Shared types across bounded contexts. The model notices that User appears in the auth module and the billing module, and helpfully consolidates them into a shared type. Auth cares about credentials and sessions; billing cares about tax jurisdictions and payment methods. The merged type leaks both concerns everywhere either is used.

None of these are catastrophic on the day they land. They are catastrophic on the day, months later, when a small change requires touching the shared thing and the blast radius turns out to be the whole codebase.

A position we hold during review

We have settled on a few rules that have held up across client engagements.

Three, not two. We do not extract a shared abstraction from two examples. Two is a coincidence; three is the start of a pattern. If an agent proposes a helper from two call sites, we ask it to inline both and revisit when a third appears. This is straight from Metz, and it remains the single highest-leverage rule we apply.

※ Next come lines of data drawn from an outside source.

(** * One attempt *)

(* src: packages/config/src/index.ts:312-338 getLiveActionsConfig *)
Record LiveConfig := { lc_liveEnabled : bool; lc_facebookHideEnabled : bool; lc_dryRun : bool; lc_testConfirm : string;
  lc_productionSafeMode : bool; lc_globalKillSwitch : bool }.
Definition canExecuteLive (c : LiveConfig) : bool := lc_liveEnabled c && lc_facebookHideEnabled c && negb (lc_dryRun c).
Definition liveConfirmed (c : LiveConfig) : bool := lc_testConfirm c =s "YES".
Inductive HideExecutionStatus := E_blocked | E_dry_run | E_executed | E_failed.
#[export] Instance HideExecutionStatus_dec : EqDecision HideExecutionStatus.
Proof. solve_decision. Defined.
(* src: packages/sync/src/live-actions.ts:21-21 HideExecutionStatus *)
#[export] Program Instance HideExecutionStatus_enum : JsEnum HideExecutionStatus := {|
  js_name x := match x with E_blocked => "blocked" | E_dry_run => "dry_run" | E_executed => "executed" | E_failed => "failed" end;
  js_values := [E_blocked; E_dry_run; E_executed; E_failed] |}.
Solve All Obligations with solve_js_enum.
(* src: packages/sync/src/live-actions.ts:23-31 HideExecutionResult *)
Record HideExecutionResult := { er_id : string; er_status : HideExecutionStatus; er_reason : string; er_idempotent : bool; er_createdAt : option Z }.
(** The account as the caller hands it over. *)
Record HideAccount := { ha_status : string; ha_health : string; ha_grantedPermissions : list string; ha_accessToken : option string;
  ha_pageId : option string; ha_externalId : string; ha_tokenExpiresAt : option Z; ha_needsReconnect : bool;
  ha_connectionStatus : option string; ha_tokenHealth : option string }.
(* src: packages/sync/src/live-actions.ts:33-66 HideContext *)
Record HideContext := { cx_tenant : string; cx_brand : string; cx_item : string; cx_queueItem : option string; cx_policy : option string;
  cx_account : string; cx_platform : string; cx_comment : option string; cx_post : option string; cx_category : string;
  cx_confidence : Q; cx_riskLevel : string; cx_mode : string; cx_trigger : Trigger; cx_acct : HideAccount; cx_requestedBy : option string }.
Definition with_acct (a : HideAccount) (c : HideContext) : HideContext := {| cx_tenant := cx_tenant c; cx_brand := cx_brand c; cx_item := cx_item c;
  cx_queueItem := cx_queueItem c; cx_policy := cx_policy c; cx_account := cx_account c; cx_platform := cx_platform c; cx_comment := cx_comment c;
  cx_post := cx_post c; cx_category := cx_category c; cx_confidence := cx_confidence c; cx_riskLevel := cx_riskLevel c; cx_mode := cx_mode c;
  cx_trigger := cx_trigger c; cx_acct := a; cx_requestedBy := cx_requestedBy c |}.
(* src: packages/sync/src/live-actions.ts:68-68 MIN_CONFIDENCE *)
Definition MIN_CONFIDENCE : Q := 8 # 10.
Definition truthy (o : option string) : bool := match o with Some s => nonempty s | None => false end.
Definition bad_token (h : option string) : bool := match h with Some s => includes ["expired"; "invalid"; "revoked"] s | None => false end.
Definition expired (now : Z) (a : HideAccount) : bool := match ha_tokenExpiresAt a with Some t => t <=? now | None => false end.
(* src: packages/sync/src/live-actions.ts:110-134 gate *)
Definition gate (now : Z) (c : HideContext) (cfg : LiveConfig) : option string :=
  let a := cx_acct c in
  if negb (lc_liveEnabled cfg) then Some "global_disabled"
  else if negb (lc_facebookHideEnabled cfg) then Some "facebook_hide_disabled"
  else if negb (cx_platform c =s "facebook_page") then Some "unsupported_platform"
  else if ha_status a =s "mock_connected" then Some "account_is_demo"
  else if negb (ha_status a =s "active") then Some "account_not_active"
  else if truthy (ha_connectionStatus a) && negb (status_is (ha_connectionStatus a) "connected") then Some "reconnect_required"
  else if bad_token (ha_tokenHealth a) then Some "token_not_healthy"
  else if ha_needsReconnect a then Some "token_expired"
  else if expired now a then Some "token_expired"
  else if negb (ha_health a =s "healthy") then Some "unhealthy_account"
  else if negb (includes (ha_grantedPermissions a) FACEBOOK_HIDE_PERMISSION) then Some "missing_permission"
  else if has_category NEVER_AUTONOMOUS (cx_category c) then Some "safety_never_autonomous"
  else if negb (has_category AUTONOMOUS_ELIGIBLE (cx_category c)) then Some "category_not_eligible"
  else if (cx_trigger c =e By_autonomy) && negb (cx_mode c =s "autonomous") then Some "policy_not_autonomous"
  else if q_ltb (cx_confidence c) MIN_CONFIDENCE then Some "low_confidence"
  else if (cx_category c =s "threat") && negb (high_or_critical (cx_riskLevel c)) then Some "threat_requires_critical"
  else if negb (truthy (cx_comment c)) then Some "missing_comment_id"
  else None.
Inductive PredictedOutcome := Pr_blocked | Pr_dry_run | Pr_live_possible.
#[export] Instance PredictedOutcome_dec : EqDecision PredictedOutcome.
Proof. solve_decision. Defined.
(* src: packages/sync/src/live-actions.ts:76-85 predictHideOutcome *)
Definition predictHideOutcome (now : Z) (c : HideContext) (cfg : LiveConfig) : PredictedOutcome * string :=
  match gate now c cfg with
  | Some reason => (Pr_blocked, reason)
  | None =>
      if lc_dryRun cfg || negb (canExecuteLive cfg) then (Pr_dry_run, "dry_run_mode")
      else if negb (liveConfirmed cfg) then (Pr_blocked, "live_confirm_required")
      else (Pr_live_possible, "all_gates_passed_and_confirmed")
  end.
Inductive PrimaryAction := Pa_live_hide | Pa_approve | Pa_hard_stop.
(* src: packages/sync/src/live-actions.ts:96-107 resolvePrimaryAction *)
Definition resolvePrimaryAction (proposedAction : string) (expected : option PredictedOutcome) (alreadyExecuted : bool) : PrimaryAction * bool * bool :=
  let isHide := proposedAction =s HIDE_ACTION in
  if isHide && alreadyExecuted then (Pa_hard_stop, false, false)
  else if isHide && negb alreadyExecuted && match expected with Some Pr_live_possible => true | _ => false end then (Pa_live_hide, false, true)
  else (Pa_approve, true, false).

Name the reason, not the shape. A shared function called processItem or handleRequest is a red flag. The name describes the shape of the code, not the reason it exists. If the agent cannot propose a name that refers to a domain concept — chargeInvoice, enqueueWebhookRetry — the abstraction probably should not exist yet.

Bounded context discipline. Types and helpers do not cross module boundaries without an explicit decision. We tell the agent which directories are allowed to share code and which are not. A User in auth/ and a User in billing/ are two different types until somebody writes a one-paragraph note explaining why they should be one.

Diff size as a signal, not a goal. Agents love to report that a refactor removed lines. We do not treat line count as a quality metric in review. A change that duplicates twenty lines but keeps two call sites independently evolvable is often the right answer. We say this out loud in PR comments, because otherwise the next agent run will re-extract.

Refactor only when changing. We do not let agents refactor code they are not otherwise touching. "While I was here, I noticed these two functions could share a helper" is the exact failure mode Metz describes. If the agent wants to extract, it must do so as part of a change with a concrete reason.

Guardrails that survive the agent

Review discipline only goes so far. A few things we bake into the repository itself:

CLAUDE.md / cursor rules files that state the duplication-over-abstraction position explicitly, with examples. Models follow these much more reliably than vague style guides. We include a short list of names that are banned without justification: Base, Common, Shared, Utils, Helper, Manager.
Module boundaries enforced by linters, not convention. eslint-plugin-boundaries or equivalent. If the agent tries to import across a forbidden boundary to enable an extraction, the build fails before the PR opens.
Architecture decision records for any shared abstraction. Trivially, the agent cannot create a shared module without an ADR. This is friction by design. It does not stop the agent; it forces a human moment.
Tests that pin behaviour, not implementation. When duplication is the right answer, the two copies need independent tests. We do not let agents write a single parameterised test that covers both, because the test itself becomes an abstraction that resists divergence.

Why this matters more now

The cost of writing code has dropped. The cost of changing code has not. If anything, agentic coding raises the cost of changing code that has been prematurely abstracted, because the agent will faithfully propagate the abstraction's assumptions into every new feature until somebody stops it.

Metz's essay was written for a world where a senior engineer might extract a bad abstraction once a quarter and live with the consequences. We are now in a world where an agent can produce a dozen of them in an afternoon, each one locally sensible, collectively a tax on every future change.

The answer is not to distrust the tools. The answer is to be specific, in writing and in review, about when abstraction is earned. Duplication is cheap. The wrong abstraction is not. That trade has not changed; only the rate at which we are asked to make it.